(Dataset excerpts)
========================
(** * Boid flock and starfield of the homepage background

    A shallow embedding of [applyBoidRules], [updateFishAnimation] (module
    fish-animation), of the older inline [animate] loop of [App.tsx] and of
    [drawStars], together with the properties the specification states about
    them.

    Conventions of the embedding.
    - A JavaScript [number] is a real number.  Overflow, rounding and NaN of
      IEEE doubles are outside the model.
    - A division by zero, which in JavaScript produces [Infinity] or [NaN]
      instead of raising, is the failure [None] of the [option] monad: a
      computation that returns [Some v] never divided by zero and [v] is a
      finite vector.
    - [Math.random()] reads the next element of a stream of reals.
    - [window.innerWidth] and [window.innerHeight] are pixel counts
      (naturals), read from a [Viewport] that is fixed during one frame.
    - The rendering engine (three.js) is outside the repository; the few
      [Vector3] methods the code calls are written out from their three.js
      definitions, and a mesh is reduced to the position and the orientation
      the simulator writes into it. *)

From Stdlib Require Import Reals Lra List ZArith Bool Lia.
Import ListNotations.

Open Scope R_scope.

(** ** The option monad: failure is a division by zero *)

Definition bind {A B : Type} (c : option A) (k : A -> option B) : option B :=
  match c with
  | Some a => k a
  | None => None
  end.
========================
> _Task brief_
Starting at the line that contains "IEEE doubles are outside the model.", output every remaining line of the data exactly, and stop after the last one.

> _Written answer_
      IEEE doubles are outside the model.
    - A division by zero, which in JavaScript produces [Infinity] or [NaN]
      instead of raising, is the failure [None] of the [option] monad: a
      computation that returns [Some v] never divided by zero and [v] is a
      finite vector.
    - [Math.random()] reads the next element of a stream of reals.
    - [window.innerWidth] and [window.innerHeight] are pixel counts
      (naturals), read from a [Viewport] that is fixed during one frame.
    - The rendering engine (three.js) is outside the repository; the few
      [Vector3] methods the code calls are written out from their three.js
      definitions, and a mesh is reduced to the position and the orientation
      the simulator writes into it. *)

From Stdlib Require Import Reals Lra List ZArith Bool Lia.
Import ListNotations.

Open Scope R_scope.

(** ** The option monad: failure is a division by zero *)

Definition bind {A B : Type} (c : option A) (k : A -> option B) : option B :=
  match c with
  | Some a => k a
  | None => None
  end.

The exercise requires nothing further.